Lemma new_good s v : wf info v -> good (fun x => wf info x.2) (resToClassNew info s v).
Proof.
  intros H. apply (good_bind (fun '(_, sp) => len sp < selectStrSize v)).
  - apply class_good; [|lia]. pose proof (wf_room _ _ H). change (len EXPR) with 5. unfold MAXLINELEN, MAXLSFNAMELEN in *. lia.
  - intros [cc sp] Hs. cbn. destruct (cc =? PARSE_OK); [apply wf_add_option|]; now apply wf_set_selectStr.
Qed.

Lemma cat_good text v : wf info v -> good (wf info) (cat_select text v).
Proof. intros H. apply (good_bind _ _ _ _ (strcat_good _ _ _ _)). intros sp Hs. now apply wf_set_selectStr. Qed.

Lemma old_good fuel s v : wf info v -> (length s < fuel)%nat -> good (fun x => wf info x.2) (old_loop fuel info s v).
Proof.
  revert s v. induction fuel as [|fuel IH]; intros s v Hv Hf; [lia|]. cbn [old_loop]. apply (good_bind _ _ _ _ (token_good s)).
  assert (C : forall text w r, wf info w -> (length r < fuel)%nat -> good (fun x : Z * resVal => wf info x.2) (obind (cat_select text w) (fun w => old_loop fuel info r w))).
  { intros text w r Hw Hr. apply (good_bind _ _ _ _ (cat_good text w Hw)). auto. }
  intros [[w|] r] Hr; [|apply (good_bind _ _ _ _ (cat_good _ v Hv)); intros v' Hv'; cbn; auto].
  assert (Hr' : (length r < fuel)%nat) by lia. destruct (_ <=? _); [exact Hv|]. destruct (match w with [] => _ | _ => _ end); [exact Hv|]. destruct (streq _ _); [now apply C|].
  destruct (minus w) as [neg w']. destruct (_ <? 0); [exact Hv|]. destruct (item _ _) as [it|]; [|exact I]. destruct (r_valueType it).
  - now apply C.
  - destruct neg; [exact Hv|]. destruct (next_is "=" r); [|destruct (_ =? IT); apply C; auto].
    apply (good_bind _ _ _ _ (getVal_good r)). intros [x r'] Hx. destruct (goodVal x) as [y|]; [|exact Hv]. apply C; [destruct (has _ _); auto|lia].
  - destruct neg; [exact Hv|]. destruct (negb _); [exact Hv|]. apply (good_bind _ _ _ _ (token_rest r)). intros [[u|] r'] Hx; [|exact Hv].
    destruct (negb _); [exact Hv|]. apply C; [exact Hv|lia].
  - destruct neg; [exact Hv|auto].
Qed.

********************

### WORK TO BE COMPLETED:
Restate, please, word for word the span of records running from the first line to the line bearing "Proof. intros H.", both included, and nothing outside it.

### EXERCISE SOLUTION:
Lemma new_good s v : wf info v -> good (fun x => wf info x.2) (resToClassNew info s v).
Proof.
  intros H. apply (good_bind (fun '(_, sp) => len sp < selectStrSize v)).
  - apply class_good; [|lia]. pose proof (wf_room _ _ H). change (len EXPR) with 5. unfold MAXLINELEN, MAXLSFNAMELEN in *. lia.
  - intros [cc sp] Hs. cbn. destruct (cc =? PARSE_OK); [apply wf_add_option|]; now apply wf_set_selectStr.
Qed.

Lemma cat_good text v : wf info v -> good (wf info) (cat_select text v).
Proof. intros H. apply (good_bind _ _ _ _ (strcat_good _ _ _ _)). intros sp Hs. now apply wf_set_selectStr. Qed.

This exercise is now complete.